Hacker arrestato: sconvolgente rivelazione, cosa sapeva dei Pm

Hacker arrestato: sconvolgente rivelazione, cosa sapeva dei Pm

Un hacker siciliano ha violato i server del Ministero della Giustizia e rubato 46 password di magistrati inquirenti.

Un colpo di scena senza precedenti ha scosso il sistema giudiziario italiano: il giovane hacker siciliano Carmelo Miano, 24 anni, è stato arrestato con l’accusa di aver violato i server del Ministero della Giustizia. Le indagini condotte dalla Procura di Napoli hanno rivelato che Miano era in possesso di ben 46 password appartenenti a magistrati inquirenti, incluse quelle dei procuratori di Perugia e Firenze.

Hacker arrestato: possedeva 46 password dei magistrati

Il caso ha suscitato grande scalpore soprattutto per la gravità dei dati rubati. La scoperta delle password, che permettevano l’accesso a informazioni delicate, ha portato gli inquirenti a chiedere la conferma della detenzione in carcere per l’hacker. La Procura di Napoli, infatti, ha rafforzato il quadro probatorio nei confronti di Miano, sottolineando il rischio per la sicurezza nazionale.

Durante l’udienza presso il tribunale del Riesame di Napoli, l’avvocato di Miano, Gioacchino Genchi, ha cercato di ottenere la scarcerazione del suo assistito. Genchi ha avanzato una richiesta precisa: trasferire il fascicolo alla Procura di Perugia, sostenendo che tra le informazioni rubate ci sarebbero anche le email dei magistrati che stavano indagando su Miano. 

Chi è Carmine Miano

I pm di Napoli, così come riporta il Corriere della Sera, lo descrivono in questa maniera: “Una persona dotata di forte attitudine all’informatica e all’hacking che vive in una cyber-bolla in grado di schermarlo dalla realtà esterna”

Il 24enne di Gela, arrestato lo scorso 4 ottobre a Roma per ripetute violazioni di sistemi informatici, si preoccupava di essere intercettato (“un saluto alle forze dell’ordine”) e consultava “ossessivamente, con frequenza spasmodica, il fascicolo di indagine”. 

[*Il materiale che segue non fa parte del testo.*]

(* ===== verification/LineEditor.v ===== *)
(** * The record editor

    [PickShell::LineRecordEditor], the [ED] command: a buffer of lines, edited by
    commands on standard input and written back with SAVE.  The hook called after
    a write is a log of the files it was called with. *)

From Stdlib Require Import Ascii String.
From S2P Require Import Prelude CLib Words Records Locks FileSys.
From stdpp Require Import options.
Local Open Scope Z_scope.

(** [e_saved]: what [postWrite_] was called with; [e_in], [e_out]: the streams. *)
(* src/userland/tcl/LineRecordEditor.h:31-36 [LineRecordEditor] *)
Record Editor := mkEditor {
  lines_ : list string;
  e_in : string;
  e_out : string;
  e_saved : list string;
  e_store : World
}.

Definition set_lines (l : list string) (e : Editor) : Editor := mkEditor l (e_in e) (e_out e) (e_saved e) (e_store e).
Definition set_in (s : string) (e : Editor) : Editor := mkEditor (lines_ e) s (e_out e) (e_saved e) (e_store e).
Definition set_store (w : World) (e : Editor) : Editor := mkEditor (lines_ e) (e_in e) (e_out e) (e_saved e) w.
Definition say (s : string) : proc Editor unit :=
  modify (λ e, mkEditor (lines_ e) (e_in e) (e_out e +:+ s +:+ String NL "") (e_saved e) (e_store e)).
Definition prompt : proc Editor unit :=
  modify (λ e, mkEditor (lines_ e) (e_in e) (e_out e +:+ "ED> ") (e_saved e) (e_store e)).
Definition on_files {A} (m : proc World A) : proc Editor A := zoom e_store set_store m.

(* src/userland/tcl/LineRecordEditor.cpp:13-22 [joinLines] *)
Definition joinLines (lines : list string) : string := str_join NL lines.

(* src/userland/tcl/LineRecordEditor.cpp:37-45 [LineRecordEditor::tokenizeWs] *)
Definition tokenizeWs (line : string) : list string := all_words line.

(* src/userland/tcl/LineRecordEditor.cpp:47-57 [LineRecordEditor::trimAscii] *)
Definition trimAscii (text : string) : string := trim_by isspace text.

(* src/userland/tcl/LineRecordEditor.cpp:59-64 [LineRecordEditor::upperAscii] *)
Definition upperAscii (text : string) : string := str_map toupper text.

(* src/userland/tcl/LineRecordEditor.cpp:66-87 [LineRecordEditor::canonicalCommand] *)
Definition canonicalCommand (token : string) : string :=
  let u := upperAscii token in
  if String.eqb u "L" then "LIST" else if String.eqb u "I" then "INSERT" else if String.eqb u "R" then "REPLACE"
  else if String.eqb u "D" then "DELETE" else if String.eqb u "FI" then "SAVE" else if String.eqb u "Q" then "QUIT" else u.

(* src/userland/tcl/LineRecordEditor.cpp:89-98 [LineRecordEditor::parsePositiveInt] *)
Definition parsePositiveInt (token : string) : option Z :=
  match stoi token with Ok (v, _) => if 0 <? v then Some v else None | _ => None end.

(* src/userland/tcl/LineRecordEditor.cpp:100-130 [LineRecordEditor::parseListRangeTokens] *)
Definition parseListRangeTokens (tokens : list string) : option (Z * Z) :=
  match tokens with
  | [_] => Some (1, INT_MAX)
  | [_; arg] =>
      match str_split_at "-" arg with
      | None => line ← parsePositiveInt arg; Some (line, line)
      | Some (startToken, endToken) =>
          start ← parsePositiveInt startToken; end_ ← parsePositiveInt endToken;
          if end_ <? start then None else Some (start, end_)
      end
  | _ => None
  end.

Section editor.
Context (host : HostFs) (fileSystem_ : FileSystem) (fileName_ recordKey_ : string).

(** The lines [i], [i + 1], ... that are in the range. *)
Fixpoint list_lines (startLine endLine i : Z) (l : list string) : proc Editor unit :=
  match l with
  | [] => mret tt
  | x :: l' =>
      (if (i <? startLine) || (endLine <? i) then mret tt
       else say (to_string i +:+ (if str_empty x then "" else " " +:+ x)));;
      list_lines startLine endLine (i + 1) l'
  end.

(* src/userland/tcl/LineRecordEditor.cpp:132-150 [LineRecordEditor::cmdList] *)
Definition cmdList (tokens : list string) : proc Editor unit :=
  match parseListRangeTokens tokens with
  | None => say "LIST takes no args, LIST <line>, or LIST <start-end>"
  | Some (startLine, endLine) => l ← gets lines_; list_lines startLine endLine 1 l
  end.

(** The lines before the one that is a period, and the lines after it; [None] when there is none. *)
Fixpoint block_of (l : list string) : option (list string) :=
  match l with
  | [] => None
  | x :: l' => if String.eqb (trimAscii x) "." then Some [] else cons x <$> block_of l'
  end.

Fixpoint read_block (fuel : nat) : proc Editor (option (list string)) := λ e,
  match fuel with
  | O => (Undefined "lines", e)
  | S fuel' =>
      match getline NL (e_in e) with
      | None => (say "Unexpected end of input during INSERT/REPLACE";; mret None) e
      | Some (line, rest) =>
          if String.eqb (trimAscii line) "." then (Ok (Some []), set_in rest e)
          else (b ← read_block fuel'; mret (cons line <$> b)) (set_in rest e)
      end
  end.

(** A line of input has a character or ends the input. *)
(* src/userland/tcl/LineRecordEditor.cpp:152-165 [LineRecordEditor::readPeriodTerminatedBlock] *)
Definition readPeriodTerminatedBlock : proc Editor (option (list string)) := λ e,
  read_block (S (String.length (e_in e))) e.

Definition insert_at (n : nat) (block l : list string) : list string := take n l ++ block ++ drop n l.

Definition no_such_line (n : Z) (l : list string) : bool := (n <? 1) || (Z.of_nat (length l) <? n).

Definition insert_block (insertIndex : nat) : proc Editor unit :=
  b ← readPeriodTerminatedBlock;
  match b with
  | None => mret tt
  | Some block => modify (λ e, set_lines (insert_at insertIndex block (lines_ e)) e)
  end.

(* src/userland/tcl/LineRecordEditor.cpp:167-191 [LineRecordEditor::cmdInsert] *)
Definition cmdInsert (tokens : list string) : proc Editor unit :=
  l ← gets lines_;
  match tokens with
  | _ :: _ :: _ :: _ => say "INSERT takes no line number or one line number"
  | [_; n] =>
      match parsePositiveInt n with
      | None => say "INSERT requires a positive line number"
      | Some afterLine => if no_such_line afterLine l then say "No such line" else insert_block (Z.to_nat afterLine)
      end
  | _ => insert_block (length l)
  end.

(* src/userland/tcl/LineRecordEditor.cpp:193-220 [LineRecordEditor::cmdReplace] *)
Definition cmdReplace (tokens : list string) : proc Editor unit :=
  l ← gets lines_;
  match tokens with
  | [_; n] =>
      match parsePositiveInt n with
      | None => say "REPLACE requires a line number"
      | Some lineNo =>
          if no_such_line lineNo l then say "No such line"
          else
            b ← readPeriodTerminatedBlock;
            match b with
            | None => mret tt
            | Some [] => say "REPLACE requires at least one line before '.'"
            | Some block =>
                let idx := Z.to_nat (lineNo - 1) in
                modify (λ e, set_lines (insert_at idx block (delete idx (lines_ e))) e)
            end
      end
  | _ => say "REPLACE requires a line number"
  end.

Dall’altra parte, nella chat di un videogioco confidava di “avere documenti riservati”, cosa che “restituisce un’immagine spavalda dell’indagato, orgoglioso e tronfio per le sue imprese telematiche, per niente preoccupato delle conseguenze delle proprie azioni, con il più totale disprezzo delle istituzioni e una sinistra disinvoltura a delinquere”.